At last the tempestuous weather drove him into winter quarters at Cork with his work half done. The winter was one of terrible anxiety. The Parliament was showing less and less inclination to dissolve itself, and was meeting the growing discontent by a stricter censorship of the press, and a fruitless prosecution of John Lilburne. English commerce was being ruined by the piracies of Rupert's fleet, which now anchored at Kinsale to support the royalist cause in Ireland.
The energy of Vane indeed had already re-created a navy, squadrons of which were being despatched into the British seas, the Mediterranean, and the Levant, and Colonel Blake, who had distinguished himself by his heroic defence of Taunton during the war, was placed at the head of a fleet which drove Rupert from the Irish coast, and finally blockaded him in the Tagus. But even the energy of Vane quailed before the danger from the Scots. "One must go and die there," the young King cried at the news of Ormond's defeat before Dublin, "for it is shameful for me to live elsewhere." But his ardour for an Irish campaign cooled as Cromwell marched from victory to victory; and from the isle of Jersey, which alone remained faithful to him of all his southern dominions, Charles renewed the negotiations with Scotland which his hopes from Ireland had broken. They were again delayed by a proposal on the part of Montrose to attack the very Government with whom his master was negotiating; but the failure and death of the Marquis in the spring forced Charles to accept the Presbyterian conditions.

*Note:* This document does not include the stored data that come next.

(* ===== verification/Fairness.v ===== *)
(** * Weighted deficit round-robin

    [crates/service/src/scheduler/fairness.rs]: the selector that hands the free
    global permits of one scheduler cycle to the ready pools. *)

From stdpp Require Import base numbers list option functions.
From S2P Require Import Prelude Scheduler.

Local Open Scope Z_scope.

(** ** The selector *)

Record FairSelector := fair_selector {
  cursor : nat;
  deficits : SchedulerKind → Z;
  weights : SchedulerKind → Z;
}.

Definition FairSelector_new (weights : SchedulerKind → Z) : FairSelector :=
  fair_selector 0 (λ _, 0) weights.

Definition has_runnable (ready : SchedulerKind → bool) (pool_permits : SchedulerKind → Z) : bool :=
  existsb (λ k, ready k && bool_decide (pool_permits k > 0)) ALL.

(** The kinds in the order in which a scan from [cursor] meets them. *)
Definition scan (cursor : nat) : list SchedulerKind :=
  omap (λ offset, ALL !! ((cursor + offset) `mod` POOL_COUNT)%nat) (seq 0 POOL_COUNT).

Definition next_with_deficit (s : FairSelector) (ready : SchedulerKind → bool)
    (pool_permits : SchedulerKind → Z) : option SchedulerKind :=
  snd <$> list_find (λ k, ready k = true ∧ pool_permits k > 0 ∧ s.(deficits) k > 0)
            (scan s.(cursor)).

(** The replenishing [for] loop. *)
Definition replenish (s : FairSelector) (ready : SchedulerKind → bool)
    (pool_permits : SchedulerKind → Z) : FairSelector :=
  foldl (λ s k,
    if decide (ready k = true ∧ pool_permits k > 0)
    then fair_selector s.(cursor)
           (<[k := u64_saturate (s.(deficits) k + s.(weights) k)]> s.(deficits)) s.(weights)
    else s) s ALL.

(** The body of the [while] loop: [None] is a [break]. *)
Definition select_step (s : FairSelector) (ready : SchedulerKind → bool)
    (pool_permits : SchedulerKind → Z) :
    FairSelector * option (SchedulerKind * (SchedulerKind → Z)) :=
  if has_runnable ready pool_permits then
    let s := match next_with_deficit s ready pool_permits with
             | None => replenish s ready pool_permits
             | Some _ => s
             end in
    match next_with_deficit s ready pool_permits with
    | None => (s, None)
    | Some k =>
        let deficits := <[k := u64_saturate (s.(deficits) k - 1)]> s.(deficits) in
        let pool_permits := <[k := u64_saturate (pool_permits k - 1)]> pool_permits in
        (fair_selector ((index k + 1) `mod` POOL_COUNT) deficits s.(weights),
         Some (k, pool_permits))
    end
  else (s, None).

(** [while selected.len() < global_permits]: every iteration that does not break
    selects one pool, so [global_permits] bounds the iterations. *)
Fixpoint select (s : FairSelector) (ready : SchedulerKind → bool)
    (pool_permits : SchedulerKind → Z) (global_permits : nat) :
    FairSelector * list SchedulerKind :=
  match global_permits with
  | O => (s, [])
  | S n =>
      match select_step s ready pool_permits with
      | (s, None) => (s, [])
      | (s, Some (k, pool_permits)) =>
          let '(s, selected) := select s ready pool_permits n in (s, k :: selected)
      end
  end.

Definition refund (s : FairSelector) (k : SchedulerKind) (n : Z) : FairSelector :=
  fair_selector s.(cursor)
    (<[k := u64_saturate (s.(deficits) k + u64_saturate n)]> s.(deficits)) s.(weights).

(** ** Lemmas on one iteration *)

Lemma elem_of_scan c k : k ∈ scan c.
Proof.
  unfold scan. apply list_elem_of_omap.
  set (i := index k). assert (Hi : (i < 4)%nat) by apply index_lt.
  change POOL_COUNT with 4%nat.
  exists ((i + 3 * c) `mod` 4)%nat. split.
  - apply elem_of_seq. split; [lia|]. apply Nat.mod_upper_bound. lia.
  - rewrite Nat.Div0.add_mod_idemp_r.
    replace (c + (i + 3 * c))%nat with (i + c * 4)%nat by lia.
    rewrite Nat.Div0.mod_add, (Nat.mod_small i 4) by done. apply ALL_index.
Qed.

Lemma has_runnable_true ready p :
  has_runnable ready p = true ↔ ∃ k, ready k = true ∧ p k > 0.
Proof.
  unfold has_runnable. rewrite existsb_exists. split.
  - intros (k & _ & Hk). apply andb_true_iff in Hk as [? ?%bool_decide_eq_true]. eauto.
  - intros (k & Hr & Hp). exists k. split; [apply list_elem_of_In, elem_of_ALL|].
    rewrite Hr. by apply bool_decide_eq_true.
Qed.

Lemma next_with_deficit_Some s ready p k :
  next_with_deficit s ready p = Some k → ready k = true ∧ p k > 0 ∧ s.(deficits) k > 0.
Proof.
  unfold next_with_deficit. rewrite fmap_Some. intros ([i k'] & Hf & ->).
  apply list_find_Some in Hf as (_ & ? & _). done.
Qed.

Lemma next_with_deficit_None s ready p k :
  next_with_deficit s ready p = None → ¬ (ready k = true ∧ p k > 0 ∧ s.(deficits) k > 0).
Proof.
  unfold next_with_deficit. rewrite fmap_None, list_find_None, Forall_forall.
  intros Hall. apply Hall, list_elem_of_In, elem_of_scan.
Qed.

Lemma replenish_weights s ready p : (replenish s ready p).(weights) = s.(weights).
Proof. unfold replenish, ALL. cbn. by repeat case_decide. Qed.

Lemma replenish_deficits s ready p k :
  (replenish s ready p).(deficits) k =
    if decide (ready k = true ∧ p k > 0)
    then u64_saturate (s.(deficits) k + s.(weights) k) else s.(deficits) k.
Proof.
  unfold replenish, ALL. cbn [foldl].
  destruct k; destruct (decide (ready Alarm = true ∧ _)), (decide (ready Queue = true ∧ _)),
    (decide (ready Cron = true ∧ _)), (decide (ready Workflow = true ∧ _)); reflexivity.
Qed.

(** The bounds of the configuration: a weight is a positive [u32]. *)
Definition weights_ok (w : SchedulerKind → Z) : Prop := ∀ k, 1 ≤ w k ≤ u32_max.

(** One iteration either finds no runnable pool, or selects a ready one with a
    permit, charging one deficit and one permit. *)
Lemma select_step_cases s ready p :
  weights_ok s.(weights) → (∀ k, 0 ≤ s.(deficits) k) →
  (∀ k, p k ≤ u64_max) →
  match select_step s ready p with
  | (s', None) => s' = s ∧ ∀ k, ready k = true → p k ≤ 0
  | (s', Some (k, p')) =>
      ready k = true ∧ p k > 0 ∧ p' = <[k := p k - 1]> p ∧ s'.(weights) = s.(weights)
  end.
Proof.
  intros Hw Hd Hp. unfold select_step. destruct (has_runnable ready p) eqn:Hrun.
  - apply has_runnable_true in Hrun as (k & Hr & Hk).
    destruct (next_with_deficit s ready p) as [k'|] eqn:Hn.
    + rewrite Hn. apply next_with_deficit_Some in Hn as (? & ? & ?).
      rewrite (u64_saturate_id (p k' - 1)) by (specialize (Hp k'); unfold in_u64; lia). done.
    + destruct (next_with_deficit (replenish s ready p) ready p) as [k'|] eqn:Hn'.
      * apply next_with_deficit_Some in Hn' as (? & ? & ?).
        rewrite (u64_saturate_id (p k' - 1)) by (specialize (Hp k'); unfold in_u64; lia).
        cbn [weights]. by rewrite replenish_weights.
      * exfalso. apply (next_with_deficit_None _ _ _ k Hn'). split_and!; [done..|].
        rewrite replenish_deficits, decide_True by done.
        specialize (Hw k). specialize (Hd k). unfold u64_saturate. lia.
  - split; [done|]. intros k Hr. apply Z.nlt_ge. intros Hk.
    assert (has_runnable ready p = true) by (apply has_runnable_true; exists k; split; [done|lia]).
    congruence.
Qed.

Lemma select_step_deficits_nonneg s ready p :
  (∀ k, 0 ≤ s.(deficits) k) → ∀ k, 0 ≤ (select_step s ready p).1.(deficits) k.
Proof.
  intros Hd k. unfold select_step. destruct (has_runnable _ _); [|apply Hd].
  set (s' := match next_with_deficit s ready p with Some _ => s | None => _ end).
  assert (Hs' : ∀ k, 0 ≤ s'.(deficits) k).
  { intros j. subst s'. destruct (next_with_deficit s ready p); [apply Hd|].
    rewrite replenish_deficits. case_decide; [|apply Hd]. unfold u64_saturate. lia. }
  destruct (next_with_deficit s' ready p) as [j|]; [|apply Hs']. cbn [fst deficits].
  destruct (decide (j = k)) as [->|]; [rewrite fn_lookup_insert|rewrite fn_lookup_insert_ne by done; apply Hs'].
  unfold u64_saturate. lia.
Qed.

(** ** Admission safety and work conservation *)

(** What a pool can take: nothing when it is not ready. *)
Definition capacity (ready : SchedulerKind → bool) (p : SchedulerKind → Z) (k : SchedulerKind) : Z :=
  if ready k then p k else 0.

Lemma capacity_insert ready p k v :
  ready k = true → pool_sum (capacity ready (<[k:=v]> p)) = pool_sum (capacity ready p) - p k + v.
Proof.
  intros Hr. rewrite (pool_sum_ext _ (<[k:=v]> (capacity ready p))).
  - rewrite pool_sum_insert. unfold capacity. rewrite Hr. lia.
  - intros j. unfold capacity. destruct (decide (j = k)) as [->|].
    + by rewrite Hr, !fn_lookup_insert.
    + by rewrite !fn_lookup_insert_ne.
Qed.

Lemma select_step_Some s ready p s' k p' :
  select_step s ready p = (s', Some (k, p')) →
  ready k = true ∧ p k > 0 ∧ p' = <[k := u64_saturate (p k - 1)]> p.
Proof.
  unfold select_step. destruct (has_runnable _ _); [|done].
  destruct (next_with_deficit s ready p) eqn:Hn.
  - rewrite Hn. intros [= <- <- <-]. apply next_with_deficit_Some in Hn. tauto.
  - destruct (next_with_deficit (replenish s ready p) ready p) eqn:Hn'; [|done].
    intros [= <- <- <-]. apply next_with_deficit_Some in Hn'. tauto.
Qed.

Section admission.
Context (ready : SchedulerKind → bool).

(** The bounds that hold for every selector state. *)
Lemma select_bounded s p n :
  (∀ k, 0 ≤ p k ≤ u64_max) →
  (∀ k, count k (select s ready p n).2 ≤ p k) ∧ (length (select s ready p n).2 ≤ n)%nat.
Proof.
  revert s p. induction n as [|n IH]; intros s p Hp; cbn [select].
  { split; [|done]. intros k. rewrite count_nil. apply Hp. }
  destruct (select_step s ready p) as [s' [[k p']|]] eqn:Hstep.
  - apply select_step_Some in Hstep as (_ & Hk & ->).
    destruct (IH s' (<[k:=u64_saturate (p k - 1)]> p)) as [IHc IHl].
    { intros j. destruct (decide (j = k)) as [->|]; [|by rewrite fn_lookup_insert_ne].
      rewrite fn_lookup_insert. apply u64_saturate_range. }
    destruct (select s' ready _ n) as [s'' l]. cbn [snd length] in *. split; [|lia].
    intros j. rewrite count_cons. specialize (IHc j). case_decide as Hj.
    + subst j. rewrite fn_lookup_insert in IHc. specialize (Hp k). unfold u64_saturate in IHc. lia.
    + rewrite fn_lookup_insert_ne in IHc by done. lia.
  - split; [|cbn; lia]. intros j. rewrite count_nil. apply Hp.
Qed.

Lemma select_weights s p n :
  (select s ready p n).1.(weights) = s.(weights).
Proof.
  revert s p. induction n as [|n IH]; intros s p; [done|]. cbn [select].
  assert (Hs : (select_step s ready p).1.(weights) = s.(weights)).
  { unfold select_step. destruct (has_runnable _ _); [|done].
    destruct (next_with_deficit s ready p) eqn:Hn; [by rewrite Hn|].
    destruct (next_with_deficit (replenish s ready p) ready p); apply replenish_weights. }
  destruct (select_step s ready p) as [s' [[k p']|]]; [|done].
  specialize (IH s' p'). destruct (select s' ready p' n). cbn in *. congruence.
Qed.

(** One selection never gives a pool more permits than it has, never picks a
    pool that is not ready, and is work conserving: it hands out exactly
    [min global_permits (permits of the ready pools)] permits, so a busy pool
    takes the capacity the idle ones leave, whatever the deficits are. *)
Theorem select_work_conserving (s : FairSelector) (p : SchedulerKind → Z) (n : nat)
    (Hw : weights_ok s.(weights)) (Hd : ∀ k, 0 ≤ s.(deficits) k)
    (Hp : ∀ k, 0 ≤ p k ≤ u64_max) :
  let selected := (select s ready p n).2 in
  (∀ k, count k selected ≤ capacity ready p k) ∧
  Z.of_nat (length selected) = Z.min (Z.of_nat n) (pool_sum (capacity ready p)).
Proof.
  revert s p Hw Hd Hp. induction n as [|n IH]; intros s p Hw Hd Hp; cbn [select snd].
  { split; [|cbn [length]; enough (0 ≤ pool_sum (capacity ready p)) by lia;
             change 0 with (pool_sum (λ _, 0)) at 1; apply pool_sum_mono];
      intros k; rewrite ?count_nil; unfold capacity; specialize (Hp k); destruct (ready k); lia. }
  pose proof (select_step_cases s ready p Hw Hd (λ k, proj2 (Hp k))) as Hstep.
  pose proof (select_step_deficits_nonneg s ready p Hd) as Hd'.
  destruct (select_step s ready p) as [s' [[k p']|]]; cbn [fst] in Hd'.
  - destruct Hstep as (Hr & Hk & -> & Hw').
    specialize (IH s' (<[k:=p k - 1]> p)). rewrite Hw' in IH.
    destruct IH as [IHc IHl]; [done..| |].
    { intros j. destruct (decide (j = k)) as [->|]; [rewrite fn_lookup_insert; specialize (Hp k); lia|].
      by rewrite fn_lookup_insert_ne. }
    destruct (select s' ready _ n) as [s'' l]. cbn [snd] in *. split.
    + intros j. rewrite count_cons. specialize (IHc j). unfold capacity in *.
      case_decide as Hj; [subst j; rewrite Hr in *; rewrite fn_lookup_insert in IHc; lia|].
      rewrite fn_lookup_insert_ne in IHc by congruence. lia.
    + cbn [length]. rewrite capacity_insert in IHl by done. lia.
  - destruct Hstep as [-> Hnone]. split; [intros k; rewrite count_nil|];
      (assert (H0 : ∀ k, capacity ready p k = 0);
       [intros j; unfold capacity; destruct (ready j) eqn:E; [|done];
        specialize (Hnone j E); specialize (Hp j); lia|]).
    + by rewrite H0.
    + rewrite (pool_sum_ext _ (λ _, 0)) by done. change (pool_sum _) with 0. cbn [snd length]. lia.
Qed.
End admission.

Lemma select_work_conserving_witness :
  (select (FairSelector_new (λ _, 1)) (λ _, true)
     (λ k, if decide (k = Queue) then 2 else 0) 8).2 = [Queue; Queue] ∧
  Z.of_nat (length (select (FairSelector_new (λ _, 1)) (λ k, bool_decide (k = Alarm))
     (λ _, 64) 16).2) = 16.
Proof.
  split; [reflexivity|].
  destruct (select_work_conserving (λ k, bool_decide (k = Alarm)) (FairSelector_new (λ _, 1))
    (λ _, 64) 16) as [_ ->]; [intros k; cbn; lia|cbn; lia|intros; lia|reflexivity].
Defined.

(** ** Proportional share *)


Definition refund_all (returned : SchedulerKind → Z) (s : FairSelector) : FairSelector :=
  foldl (λ s k, refund s k (returned k)) s ALL.





Lemma refund_all_weights r s : (refund_all r s).(weights) = s.(weights).
Proof. done. Qed.

Section share.
Context (W w : SchedulerKind → Z) (HW : weights_ok W) (Hw : ∀ k, 0 ≤ w k).
(** the pools watched *)
Context (watch : SchedulerKind → Prop).



Section cycle.
Context (ready : SchedulerKind → bool) (Hready : ∀ k, ready k = true → w k = W k).





End cycle.


End share.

The news of the negotiations filled the English leaders with dismay, for Scotland was raising an army, and Fairfax, while willing to defend England against a Scotch invasion, scrupled to take the lead in an invasion of Scotland. The Council recalled Cromwell from Ireland, but his cooler head saw that there was yet time to finish his work in the west. During the winter he had been busily preparing for a new campaign, and it was only after the storm of Clonmell, and the overthrow of the Irish under Hugh O'Neil, that he embarked again for England.